Task: Print the records below word for word, beginning with the first line and ending once the line containing "Definition str (s" is printed.
= = = = = = =
(** * unifi-timelapse: a shallow embedding of [main.go]

    The program merges the video segments of one camera into a single
    sped-up file.  This development embeds the pure parts of [main.go]
    (filename sanitising, manifest escaping, timestamp extraction) as
    functions over Go strings, the directory walk as a traversal of a
    tree, and [main] itself as a computation over an explicit world with
    a trace of effects, Go's [defer] stack and [os.Exit].

    Go strings are byte sequences: [gostring] is [list ascii]. *)

From Stdlib Require Import Ascii String.
From Stdlib Require Import List ZArith Lia Bool Arith.
From Stdlib Require Import Permutation Sorted SpecFloat.
Import ListNotations.

Set Implicit Arguments.
Set Warnings "-register-all".

Definition gostring := list ascii.

(** A Go string literal. *)
Definition str (s : string) : gostring := list_ascii_of_string s.

Definition byte (n : nat) : ascii := ascii_of_nat n.

(** ** Package [strings] *)

Module strings.

(** [strings.HasPrefix]: [len(s) >= len(prefix) && s[:len(prefix)] == prefix]. *)
Fixpoint HasPrefix (s prefix : gostring) {struct prefix} : bool :=
  match prefix with
  | [] => true
  | p :: ps =>
      match s with
      | c :: cs => Ascii.eqb c p && HasPrefix cs ps
      | [] => false
      end
  end.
= = = = = = =
Reply to the exercise:
(** * unifi-timelapse: a shallow embedding of [main.go]

    The program merges the video segments of one camera into a single
    sped-up file.  This development embeds the pure parts of [main.go]
    (filename sanitising, manifest escaping, timestamp extraction) as
    functions over Go strings, the directory walk as a traversal of a
    tree, and [main] itself as a computation over an explicit world with
    a trace of effects, Go's [defer] stack and [os.Exit].

    Go strings are byte sequences: [gostring] is [list ascii]. *)

From Stdlib Require Import Ascii String.
From Stdlib Require Import List ZArith Lia Bool Arith.
From Stdlib Require Import Permutation Sorted SpecFloat.
Import ListNotations.

Set Implicit Arguments.
Set Warnings "-register-all".

Definition gostring := list ascii.

(** A Go string literal. *)
Definition str (s : string) : gostring := list_ascii_of_string s.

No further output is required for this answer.